While the devices are of questionable value, and are thought to negatively affect a gun’s accuracy, and perhaps even contribute to jams, they still might become something of a cause for rights activists who see the ban as an erosion of constitutional rights protected by the Second Amendment.
As noted by one follower of the controversy on social media, “I always saw bump stocks as a novelty item and was never interested in buying one. But I hate giving an inch to the left’s end goal of disarming us.”
That’s what could make this “novelty item” into a symbol of resistance to any further gun control attempts, while at the same time providing the gun prohibition lobby with a powerful symbolic victory. It might also cost Donald Trump politically, because if he runs again in 2020, he will need the votes of gun owners to win.
Prior to the Oct. 1 of last year, bump stocks occupied a rather obscure realm.
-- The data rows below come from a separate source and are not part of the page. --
(* ===== verification/Lock.v ===== *)
(** * Spin locks

    Models [src/src/common/lock.c]. [lock cmpxchg] is a function on the value
    of the lock word; [lock_try_acquire], [lock_acquire] and [lock_release] are
    given as one CPU executes them alone, and then as the step relation of any
    number of CPUs that contend for one lock around a critical section that
    increments a shared counter, as [memory_physical.c] does with
    [used_physical_pages]. *)

From stdpp Require Import relations functions.
From S2P Require Import Prelude.

Open Scope Z_scope.

(** [cmpxchg]: compares the accumulator with the operand in memory; gives the
    accumulator and the memory operand afterwards. *)
Definition cmpxchg (accumulator operand source : Z) : Z * Z :=
  if operand =? accumulator then (accumulator, source) else (operand, operand).

Definition lock_try_acquire (lock_state : Z) : Z * Z :=
  let '(compare_value, lock_state) := cmpxchg 0 lock_state 1 in
  ((if compare_value =? 0 then 1 else 0), lock_state).

(** With no other CPU running, a lock that is taken is never released: the
    inner loop [while ( *lock_state )] spins forever. *)
Definition lock_acquire (lock_state : Z) : outcome Z :=
  let '(compare_value, lock_state') := cmpxchg 0 lock_state 1 in
  if compare_value =? 0 then Ok lock_state' else Hang.

Definition lock_release (_lock_state : Z) : Z := 0.

(** ** Contention *)

(** Where a CPU is: outside, about to execute [cmpxchg], in the inner wait
    loop, holding the lock before and after it read the counter, or holding it
    with the counter written back. *)
Inductive pc :=
| Outside
| Trying
| Waiting
| Holding
| Loaded (register : Z)
| Stored.

(** [counter] is the 64-bit variable the lock protects, [finished] the number
    of critical sections left so far, which no CPU sees. *)
Record machine := Machine {
  lock_word : Z;
  counter : Z;
  finished : Z;
  cpus : nat → pc
}.

Definition with_cpu (m : machine) (lock count fin : Z) (i : nat) (p : pc) : machine :=
  Machine lock count fin (<[i := p]> (cpus m)).

(** One instruction of CPU [i]. *)
Inductive step : machine → machine → Prop :=
| step_enter m i :
    cpus m i = Outside →
    step m (with_cpu m (lock_word m) (counter m) (finished m) i Trying)
| step_cmpxchg_ok m i :
    cpus m i = Trying → (cmpxchg 0 (lock_word m) 1).1 = 0 →
    step m (with_cpu m (cmpxchg 0 (lock_word m) 1).2 (counter m) (finished m) i Holding)
| step_cmpxchg_fail m i :
    cpus m i = Trying → (cmpxchg 0 (lock_word m) 1).1 ≠ 0 →
    step m (with_cpu m (cmpxchg 0 (lock_word m) 1).2 (counter m) (finished m) i Waiting)
| step_wait m i :
    cpus m i = Waiting → lock_word m ≠ 0 →
    step m (with_cpu m (lock_word m) (counter m) (finished m) i Waiting)
| step_retry m i :
    cpus m i = Waiting → lock_word m = 0 →
    step m (with_cpu m (lock_word m) (counter m) (finished m) i Trying)
| step_try_ok m i :
    cpus m i = Outside → (lock_try_acquire (lock_word m)).1 ≠ 0 →
    step m (with_cpu m (lock_try_acquire (lock_word m)).2 (counter m) (finished m) i Holding)
| step_try_fail m i :
    cpus m i = Outside → (lock_try_acquire (lock_word m)).1 = 0 →
    step m (with_cpu m (lock_try_acquire (lock_word m)).2 (counter m) (finished m) i Outside)
| step_load m i :
    cpus m i = Holding →
    step m (with_cpu m (lock_word m) (counter m) (finished m) i (Loaded (counter m)))
| step_store m i r :
    cpus m i = Loaded r →
    step m (with_cpu m (lock_word m) (u64 (r + 1)) (finished m) i Stored)
| step_release m i :
    cpus m i = Stored →
    step m (with_cpu m (lock_release (lock_word m)) (counter m) (finished m + 1) i Outside).

Definition initial : machine := Machine 0 0 0 (λ _, Outside).

Definition in_critical (p : pc) : Prop :=
  match p with Holding | Loaded _ | Stored => True | _ => False end.

#[export] Instance in_critical_dec p : Decision (in_critical p).
Proof. destruct p; cbn; apply _. Defined.

(** Increments stored but not yet released. *)
Definition pending (p : pc) : Z := match p with Stored => 1 | _ => 0 end.

(** Either the lock is free and nobody is inside, or it is 1 and exactly one
    CPU is, whose register is the counter it read. *)
Inductive inv : machine → Prop :=
| inv_free m :
    lock_word m = 0 → (∀ i, ¬ in_critical (cpus m i)) → counter m = u64 (finished m) → inv m
| inv_held m i :
    lock_word m = 1 → in_critical (cpus m i) → (∀ j, in_critical (cpus m j) → j = i) →
    counter m = u64 (finished m + pending (cpus m i)) →
    (∀ r, cpus m i = Loaded r → r = counter m) → inv m.

Lemma with_cpu_eq m l c f i p : cpus (with_cpu m l c f i p) i = p.
Proof. apply fn_lookup_insert. Qed.

Lemma with_cpu_ne m l c f i j p : i ≠ j → cpus (with_cpu m l c f i p) j = cpus m j.
Proof. apply fn_lookup_insert_ne. Qed.

(** A step of a CPU outside that stays outside. *)
Lemma inv_outside m i p :
  inv m → ¬ in_critical (cpus m i) → ¬ in_critical p →
  inv (with_cpu m (lock_word m) (counter m) (finished m) i p).
Proof.
  intros Hinv Hi Hp. destruct Hinv as [m Hl Hn Hc|m h Hl Hh Hu Hc Hr].
  - apply inv_free; [done| |done]. intros j.
    destruct (decide (i = j)) as [<-|]; [by rewrite with_cpu_eq|by rewrite with_cpu_ne].
  - assert (i ≠ h) by (intros ->; done).
    apply (inv_held _ h); rewrite ?with_cpu_ne by done; try done.
    intros j. destruct (decide (i = j)) as [<-|]; [by rewrite with_cpu_eq|].
    rewrite with_cpu_ne by done. apply Hu.
Qed.

(** Taking a free lock. *)
Lemma inv_take m i :
  inv m → lock_word m = 0 → inv (with_cpu m 1 (counter m) (finished m) i Holding).
Proof.
  intros Hinv Hl0. destruct Hinv as [m _ Hn Hc|m h Hl]; [|congruence].
  apply (inv_held _ i); rewrite ?with_cpu_eq; try done.
  - intros j Hj. destruct (decide (i = j)) as [|Hne]; [done|].
    rewrite with_cpu_ne in Hj by done. by apply Hn in Hj.
  - cbn. by rewrite Z.add_0_r.
Qed.

(** A step inside the critical section. *)
Lemma inv_inside m i p c :
  inv m → in_critical (cpus m i) → in_critical p →
  c = u64 (finished m + pending p) → (∀ r, p = Loaded r → r = c) →
  inv (with_cpu m (lock_word m) c (finished m) i p).
Proof.
  intros Hinv Hi Hp Hc Hr. destruct Hinv as [m _ Hn _|m h Hl Hh Hu _ _]; [by apply Hn in Hi|].
  apply Hu in Hi as ->. apply (inv_held _ h); rewrite ?with_cpu_eq; try done.
  intros j Hj. destruct (decide (h = j)) as [|Hne]; [done|].
  rewrite with_cpu_ne in Hj by done. symmetry. by apply Hu in Hj.
Qed.

Lemma cmpxchg_free l : l = 0 → cmpxchg 0 l 1 = (0, 1).
Proof. by intros ->. Qed.

Lemma cmpxchg_taken l : l ≠ 0 → cmpxchg 0 l 1 = (l, l).
Proof. intros Hl. unfold cmpxchg. by rewrite (proj2 (Z.eqb_neq l 0)). Qed.

Lemma step_inv m m' : inv m → step m m' → inv m'.
Proof.
  intros Hinv Hstep. destruct Hstep as
    [m i Hi|m i Hi Hx|m i Hi Hx|m i Hi Hl|m i Hi Hl|m i Hi Hx|m i Hi Hx|m i Hi|m i r Hi|m i Hi].
  - apply inv_outside; [done|rewrite Hi; intros []|intros []].
  - destruct (decide (lock_word m = 0)) as [Hl|Hl]; [|by rewrite cmpxchg_taken in Hx by done].
    rewrite cmpxchg_free by done. by apply inv_take.
  - destruct (decide (lock_word m = 0)) as [Hl|Hl]; [by rewrite cmpxchg_free in Hx by done|].
    rewrite cmpxchg_taken by done. apply inv_outside; [done|rewrite Hi; intros []|intros []].
  - apply inv_outside; [done|rewrite Hi; intros []|intros []].
  - apply inv_outside; [done|rewrite Hi; intros []|intros []].
  - unfold lock_try_acquire in *. destruct (decide (lock_word m = 0)) as [Hl|Hl].
    + rewrite cmpxchg_free in * by done. by apply inv_take.
    + rewrite cmpxchg_taken in Hx by done. by rewrite (proj2 (Z.eqb_neq _ 0) Hl) in Hx.
  - unfold lock_try_acquire in *. destruct (decide (lock_word m = 0)) as [Hl|Hl].
    + by rewrite cmpxchg_free in Hx by done.
    + rewrite cmpxchg_taken by done. apply inv_outside; [done|rewrite Hi; intros []|intros []].
  - apply inv_inside; [done|by rewrite Hi|exact I| |by intros r [= ->]].
    destruct Hinv as [m _ Hn Hc|m h Hl Hh Hu Hc Hr]; [cbn; by rewrite Z.add_0_r|].
    assert (i = h) as -> by (apply Hu; by rewrite Hi). by rewrite Hi in Hc.
  - assert (r = counter m ∧ counter m = u64 (finished m)) as [-> Hc].
    { destruct Hinv as [m _ Hn Hc|m h Hl Hh Hu Hc Hr].
      - exfalso. apply (Hn i). by rewrite Hi.
      - assert (i = h) as -> by (apply Hu; by rewrite Hi).
        rewrite Hi in Hc. cbn in Hc. rewrite Z.add_0_r in Hc. split; [by apply Hr|done]. }
    apply inv_inside; [done|by rewrite Hi|exact I|by rewrite Hc; apply Zplus_mod_idemp_l|done].
  - destruct Hinv as [m _ Hn Hc|m h Hl Hh Hu Hc Hr]; [exfalso; apply (Hn i); by rewrite Hi|].
    assert (i = h) as -> by (apply Hu; by rewrite Hi).
    apply inv_free; [done| |by rewrite Hi in Hc].
    intros j Hj. destruct (decide (h = j)) as [<-|Hne]; [by rewrite with_cpu_eq in Hj|].
    rewrite with_cpu_ne in Hj by done. by apply Hu in Hj.
Qed.

Lemma reachable_inv m : rtc step initial m → inv m.
Proof.
  intros Hr. assert (inv initial) as Hi by (apply inv_free; [done|intros i []|done]).
  induction Hr as [|m1 m2 m3 Hs _ IH]; [done|]. apply IH. by eapply step_inv.
Qed.

(** ** Progress *)

Lemma rtc_step m i p l c f :
  step m (with_cpu m l c f i p) → rtc step m (with_cpu m l c f i p).
Proof. apply rtc_once. Qed.

(** The CPU inside can always finish its critical section, and then the lock is free. *)
Lemma holder_releases m i : inv m → in_critical (cpus m i) →
  ∃ m', rtc step m m' ∧ lock_word m' = 0 ∧ cpus m' i = Outside.
Proof.
  intros Hinv Hi. assert (∀ m, cpus m i = Stored → ∃ m', rtc step m m' ∧ lock_word m' = 0 ∧ cpus m' i = Outside) as H3.
  { intros m3 H. eexists. split; [apply rtc_step, step_release; exact H|]. split; [done|apply with_cpu_eq]. }
  assert (∀ m r, cpus m i = Loaded r → ∃ m', rtc step m m' ∧ lock_word m' = 0 ∧ cpus m' i = Outside) as H2.
  { intros m2 r H. destruct (H3 (with_cpu m2 (lock_word m2) (u64 (r + 1)) (finished m2) i Stored)) as (m' & Hr & Hm');
      [apply with_cpu_eq|]. exists m'. split; [|done]. eapply rtc_l; [apply step_store; exact H|exact Hr]. }
  destruct (cpus m i) eqn:E; try done; [|by eapply H2|by apply H3].
  destruct (H2 (with_cpu m (lock_word m) (counter m) (finished m) i (Loaded (counter m))) (counter m))
    as (m' & Hr & Hm'); [apply with_cpu_eq|]. exists m'. split; [|done].
  eapply rtc_l; [apply step_load; exact E|exact Hr].
Qed.

(** ** Properties *)

(** C5. Mutual exclusion: in every state reachable by any interleaving of any number of
    CPUs running [lock_acquire], [lock_try_acquire] and [lock_release] around a critical section,
    two CPUs inside the critical section are the same CPU. *)
Theorem lock_mutual_exclusion m i j :
  rtc step initial m → in_critical (cpus m i) → in_critical (cpus m j) → i = j.
Proof.
  intros Hr Hi Hj. destruct (reachable_inv m Hr) as [m _ Hn|m h _ _ Hu]; [by apply Hn in Hi|].
  by rewrite (Hu i Hi), (Hu j Hj).
Qed.

(** CPU 0 entered and took the lock; CPU 1 entered and is spinning. *)
Definition trying0 : machine := with_cpu initial 0 0 0 0%nat Trying.
Definition holding0 : machine := with_cpu trying0 1 0 0 0%nat Holding.
Definition trying1 : machine := with_cpu holding0 1 0 0 1%nat Trying.
Definition waiting1 : machine := with_cpu trying1 1 0 0 1%nat Waiting.

Lemma waiting1_reachable : rtc step initial waiting1.
Proof.
  eapply rtc_l; [by apply (step_enter initial 0%nat)|].
  eapply rtc_l; [by apply (step_cmpxchg_ok trying0 0%nat)|].
  eapply rtc_l; [by apply (step_enter holding0 1%nat)|].
  eapply rtc_l; [by apply (step_cmpxchg_fail trying1 1%nat)|]. apply rtc_refl.
Qed.

Lemma lock_mutual_exclusion_witness : in_critical (cpus waiting1 0%nat) ∧ ¬ in_critical (cpus waiting1 1%nat).
Proof.
  split; [exact I|]. intros H.
  discriminate (lock_mutual_exclusion waiting1 0%nat 1%nat waiting1_reachable I H).
Defined.

(** C34. No update is lost: the counter incremented (load, add, store) under the lock
    equals the number of finished critical sections, modulo 2^64, whenever the lock word is free. *)
Theorem lock_no_lost_update m :
  rtc step initial m → lock_word m = 0 → counter m = u64 (finished m).
Proof. intros Hr Hl. destruct (reachable_inv m Hr) as [|m h Hl1]; congruence. Qed.

Definition loaded0 : machine := with_cpu waiting1 1 0 0 0%nat (Loaded 0).
Definition stored0 : machine := with_cpu loaded0 1 1 0 0%nat Stored.
Definition released0 : machine := with_cpu stored0 0 1 1 0%nat Outside.

Lemma released0_reachable : rtc step initial released0.
Proof.
  etrans; [exact waiting1_reachable|].
  eapply rtc_l; [by apply (step_load waiting1 0%nat)|].
  eapply rtc_l; [by apply (step_store loaded0 0%nat 0)|].
  eapply rtc_l; [by apply (step_release stored0 0%nat)|]. apply rtc_refl.
Qed.

Lemma lock_no_lost_update_witness : counter released0 = 1 ∧ counter released0 = u64 (finished released0).
Proof. split; [reflexivity|]. exact (lock_no_lost_update released0 released0_reachable eq_refl). Defined.

(** No deadlock on one lock: from every reachable state there is an execution after which the
    lock is free, in which only the CPU inside the critical section moves; a CPU that is then spinning
    can take it. *)
Theorem lock_can_be_released m :
  rtc step initial m → ∃ m', rtc step m m' ∧ lock_word m' = 0.
Proof.
  intros Hr. pose proof (reachable_inv m Hr) as Hinv. destruct Hinv as [m Hl|m h Hl Hh Hu Hc Hreg] eqn:E; [by exists m|].
  destruct (holder_releases m h) as (m' & Hr' & Hl' & _); [by apply (inv_held m h)|done|]. by exists m'.
Qed.

Lemma lock_can_be_released_witness : ∃ m', rtc step waiting1 m' ∧ lock_word m' = 0.
Proof. exact (lock_can_be_released waiting1 waiting1_reachable). Defined.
They were good for making lots of noise and burning up small fortunes of ammunition, but it is likely that no precision target shooter or predator hunter would use one. It does not appear that a ban on the devices in New Jersey has been successful, and as noted earlier this year by the Christian Science Monitor, very few, if any people have given them up.
In the spring of 1953, there was a battle near the end of the Korean conflict over a piece of terrain that has been historically described as having no strategic or tactical value. It was known as Pork Chop Hill, and the late Gregory Peck even starred in a film about the fight for this essentially worthless ground. Its value turned out to be the willingness of one side to defend it against the other.
One might think the people arguing today over bump stocks might take a lesson from that.